-- INPUT MATERIAL follows --
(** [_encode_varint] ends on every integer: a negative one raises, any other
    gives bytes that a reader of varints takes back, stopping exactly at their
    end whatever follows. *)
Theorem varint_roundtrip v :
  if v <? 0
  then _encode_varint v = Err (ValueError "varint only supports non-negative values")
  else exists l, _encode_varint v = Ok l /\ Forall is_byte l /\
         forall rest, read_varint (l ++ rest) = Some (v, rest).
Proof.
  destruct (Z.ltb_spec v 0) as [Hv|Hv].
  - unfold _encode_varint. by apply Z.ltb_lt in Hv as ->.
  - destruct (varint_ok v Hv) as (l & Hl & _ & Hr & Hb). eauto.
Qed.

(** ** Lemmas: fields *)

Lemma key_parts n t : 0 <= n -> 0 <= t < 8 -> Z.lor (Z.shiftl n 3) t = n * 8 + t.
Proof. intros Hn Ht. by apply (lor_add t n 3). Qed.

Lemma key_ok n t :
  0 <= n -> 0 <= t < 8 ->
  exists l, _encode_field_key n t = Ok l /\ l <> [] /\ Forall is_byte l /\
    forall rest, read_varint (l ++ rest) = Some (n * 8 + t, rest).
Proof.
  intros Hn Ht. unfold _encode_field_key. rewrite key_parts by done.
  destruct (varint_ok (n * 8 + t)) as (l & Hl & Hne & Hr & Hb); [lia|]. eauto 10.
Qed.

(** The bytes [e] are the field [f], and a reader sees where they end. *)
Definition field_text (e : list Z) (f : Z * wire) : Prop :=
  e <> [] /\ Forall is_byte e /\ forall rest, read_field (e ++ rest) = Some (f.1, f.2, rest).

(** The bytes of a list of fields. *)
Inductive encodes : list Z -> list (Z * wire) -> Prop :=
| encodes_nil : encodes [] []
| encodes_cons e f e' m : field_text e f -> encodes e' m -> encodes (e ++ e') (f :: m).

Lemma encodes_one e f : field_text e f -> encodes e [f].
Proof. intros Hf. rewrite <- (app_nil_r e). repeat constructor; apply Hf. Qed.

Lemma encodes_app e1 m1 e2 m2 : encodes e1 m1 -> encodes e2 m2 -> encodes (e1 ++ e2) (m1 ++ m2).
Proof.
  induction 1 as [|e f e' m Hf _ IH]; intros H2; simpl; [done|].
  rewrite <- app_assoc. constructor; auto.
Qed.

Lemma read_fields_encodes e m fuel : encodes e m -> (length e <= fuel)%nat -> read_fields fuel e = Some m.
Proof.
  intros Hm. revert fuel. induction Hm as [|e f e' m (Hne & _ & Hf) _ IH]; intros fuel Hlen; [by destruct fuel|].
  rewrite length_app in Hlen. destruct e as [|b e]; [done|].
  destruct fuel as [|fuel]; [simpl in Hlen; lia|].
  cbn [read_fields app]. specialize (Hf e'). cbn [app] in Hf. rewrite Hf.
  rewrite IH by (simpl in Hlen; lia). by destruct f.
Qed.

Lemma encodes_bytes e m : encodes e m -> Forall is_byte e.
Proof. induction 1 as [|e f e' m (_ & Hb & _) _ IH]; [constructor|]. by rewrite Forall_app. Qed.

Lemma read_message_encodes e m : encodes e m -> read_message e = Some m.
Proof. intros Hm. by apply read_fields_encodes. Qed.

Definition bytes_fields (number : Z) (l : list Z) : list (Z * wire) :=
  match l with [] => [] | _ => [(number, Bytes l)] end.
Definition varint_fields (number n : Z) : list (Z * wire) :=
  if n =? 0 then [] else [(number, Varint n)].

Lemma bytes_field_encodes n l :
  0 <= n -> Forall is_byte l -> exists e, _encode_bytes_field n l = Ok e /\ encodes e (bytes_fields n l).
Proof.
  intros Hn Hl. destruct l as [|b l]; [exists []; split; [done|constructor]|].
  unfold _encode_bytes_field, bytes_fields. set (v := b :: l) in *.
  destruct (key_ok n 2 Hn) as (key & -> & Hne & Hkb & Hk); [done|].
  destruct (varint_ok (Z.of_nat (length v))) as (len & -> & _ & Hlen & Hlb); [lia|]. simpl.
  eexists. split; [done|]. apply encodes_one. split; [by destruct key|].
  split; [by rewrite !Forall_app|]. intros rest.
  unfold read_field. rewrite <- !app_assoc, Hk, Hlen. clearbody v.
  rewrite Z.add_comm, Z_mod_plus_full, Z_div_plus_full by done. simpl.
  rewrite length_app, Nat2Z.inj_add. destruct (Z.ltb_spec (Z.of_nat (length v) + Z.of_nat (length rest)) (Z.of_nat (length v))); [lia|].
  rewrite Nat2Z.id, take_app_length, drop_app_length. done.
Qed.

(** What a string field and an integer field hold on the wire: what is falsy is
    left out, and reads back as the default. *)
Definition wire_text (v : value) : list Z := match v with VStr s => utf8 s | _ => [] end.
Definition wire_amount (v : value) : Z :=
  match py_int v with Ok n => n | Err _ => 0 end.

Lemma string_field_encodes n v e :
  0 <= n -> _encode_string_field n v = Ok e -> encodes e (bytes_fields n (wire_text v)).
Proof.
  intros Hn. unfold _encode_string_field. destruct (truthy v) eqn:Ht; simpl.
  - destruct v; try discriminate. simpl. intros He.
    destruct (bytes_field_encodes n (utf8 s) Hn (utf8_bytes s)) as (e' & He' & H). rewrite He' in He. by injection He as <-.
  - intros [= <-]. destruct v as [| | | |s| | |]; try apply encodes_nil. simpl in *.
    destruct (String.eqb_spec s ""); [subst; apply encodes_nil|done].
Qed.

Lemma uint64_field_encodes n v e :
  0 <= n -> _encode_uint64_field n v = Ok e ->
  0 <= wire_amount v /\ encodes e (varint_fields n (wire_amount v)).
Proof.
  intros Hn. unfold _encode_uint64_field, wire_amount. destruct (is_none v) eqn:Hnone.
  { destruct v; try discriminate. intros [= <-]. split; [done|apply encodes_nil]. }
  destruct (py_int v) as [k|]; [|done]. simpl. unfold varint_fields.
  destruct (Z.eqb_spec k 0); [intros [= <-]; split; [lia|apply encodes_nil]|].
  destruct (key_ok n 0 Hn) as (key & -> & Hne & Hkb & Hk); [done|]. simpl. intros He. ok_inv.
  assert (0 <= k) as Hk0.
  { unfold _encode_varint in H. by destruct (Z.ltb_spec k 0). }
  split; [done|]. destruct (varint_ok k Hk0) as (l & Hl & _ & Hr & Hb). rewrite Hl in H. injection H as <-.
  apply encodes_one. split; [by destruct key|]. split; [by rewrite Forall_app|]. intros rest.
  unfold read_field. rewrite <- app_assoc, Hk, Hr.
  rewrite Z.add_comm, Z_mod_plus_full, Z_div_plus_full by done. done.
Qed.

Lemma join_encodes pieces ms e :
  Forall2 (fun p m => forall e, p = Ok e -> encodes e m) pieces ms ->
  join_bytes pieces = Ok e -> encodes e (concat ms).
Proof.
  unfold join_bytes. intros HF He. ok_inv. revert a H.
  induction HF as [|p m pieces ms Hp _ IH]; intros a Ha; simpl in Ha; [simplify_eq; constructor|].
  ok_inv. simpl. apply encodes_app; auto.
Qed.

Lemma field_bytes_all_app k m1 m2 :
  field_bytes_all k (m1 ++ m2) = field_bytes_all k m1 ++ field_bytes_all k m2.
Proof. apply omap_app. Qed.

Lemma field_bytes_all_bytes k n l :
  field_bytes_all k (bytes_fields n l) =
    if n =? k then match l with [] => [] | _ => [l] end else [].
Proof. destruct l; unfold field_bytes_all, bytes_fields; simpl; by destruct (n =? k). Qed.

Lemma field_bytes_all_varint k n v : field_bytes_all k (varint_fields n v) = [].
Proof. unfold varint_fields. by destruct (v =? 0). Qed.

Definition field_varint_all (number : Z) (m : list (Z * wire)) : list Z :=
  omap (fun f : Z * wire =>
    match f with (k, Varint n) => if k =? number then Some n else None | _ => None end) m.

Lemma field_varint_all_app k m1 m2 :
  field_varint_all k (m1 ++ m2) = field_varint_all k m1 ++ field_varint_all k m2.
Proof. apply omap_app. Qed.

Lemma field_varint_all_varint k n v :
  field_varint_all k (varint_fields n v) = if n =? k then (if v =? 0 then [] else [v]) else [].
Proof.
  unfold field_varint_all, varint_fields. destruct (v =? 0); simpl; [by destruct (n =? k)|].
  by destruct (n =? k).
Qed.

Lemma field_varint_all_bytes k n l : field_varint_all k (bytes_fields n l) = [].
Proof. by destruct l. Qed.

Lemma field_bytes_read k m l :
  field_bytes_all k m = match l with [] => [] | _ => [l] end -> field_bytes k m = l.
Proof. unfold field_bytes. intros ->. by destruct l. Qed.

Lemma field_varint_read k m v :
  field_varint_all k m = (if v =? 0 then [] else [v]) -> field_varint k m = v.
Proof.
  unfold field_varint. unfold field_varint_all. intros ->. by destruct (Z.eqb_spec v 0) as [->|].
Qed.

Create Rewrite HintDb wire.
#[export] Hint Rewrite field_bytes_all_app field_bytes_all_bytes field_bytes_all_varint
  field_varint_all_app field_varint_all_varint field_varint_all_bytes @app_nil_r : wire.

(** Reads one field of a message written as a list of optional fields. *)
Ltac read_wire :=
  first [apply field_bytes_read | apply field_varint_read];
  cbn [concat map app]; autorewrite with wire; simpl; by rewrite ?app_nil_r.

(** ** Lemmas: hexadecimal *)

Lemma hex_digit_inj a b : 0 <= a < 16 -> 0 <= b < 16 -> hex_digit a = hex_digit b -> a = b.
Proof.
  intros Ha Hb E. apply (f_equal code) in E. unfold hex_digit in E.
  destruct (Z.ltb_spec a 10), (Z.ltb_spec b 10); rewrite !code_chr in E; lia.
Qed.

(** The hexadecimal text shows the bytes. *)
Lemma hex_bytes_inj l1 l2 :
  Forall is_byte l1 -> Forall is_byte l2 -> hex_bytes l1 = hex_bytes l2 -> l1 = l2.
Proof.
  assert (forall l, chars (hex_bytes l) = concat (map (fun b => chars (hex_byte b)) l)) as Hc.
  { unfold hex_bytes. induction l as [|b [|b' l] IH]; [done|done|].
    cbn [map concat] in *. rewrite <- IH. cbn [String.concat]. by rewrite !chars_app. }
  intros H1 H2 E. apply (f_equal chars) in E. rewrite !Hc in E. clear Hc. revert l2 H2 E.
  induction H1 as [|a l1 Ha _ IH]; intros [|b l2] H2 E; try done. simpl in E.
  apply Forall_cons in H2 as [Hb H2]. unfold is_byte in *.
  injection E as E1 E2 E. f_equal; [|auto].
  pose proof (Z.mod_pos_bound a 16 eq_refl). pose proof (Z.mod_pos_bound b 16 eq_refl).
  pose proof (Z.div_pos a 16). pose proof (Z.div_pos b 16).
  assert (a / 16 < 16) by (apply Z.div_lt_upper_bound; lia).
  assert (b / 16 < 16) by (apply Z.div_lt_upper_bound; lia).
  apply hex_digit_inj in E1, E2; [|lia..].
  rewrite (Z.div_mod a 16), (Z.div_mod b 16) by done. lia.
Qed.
-- INPUT MATERIAL concluded --
# REQUIRED WORK
Transcribe the listing above line for line, from the first line to the line containing "destruct (Z.ltb_spec v 0) as [Hv|Hv].", inclusive, with no other lines.

# RESULT FOR THIS EXERCISE
(** [_encode_varint] ends on every integer: a negative one raises, any other
    gives bytes that a reader of varints takes back, stopping exactly at their
    end whatever follows. *)
Theorem varint_roundtrip v :
  if v <? 0
  then _encode_varint v = Err (ValueError "varint only supports non-negative values")
  else exists l, _encode_varint v = Ok l /\ Forall is_byte l /\
         forall rest, read_varint (l ++ rest) = Some (v, rest).
Proof.
  destruct (Z.ltb_spec v 0) as [Hv|Hv].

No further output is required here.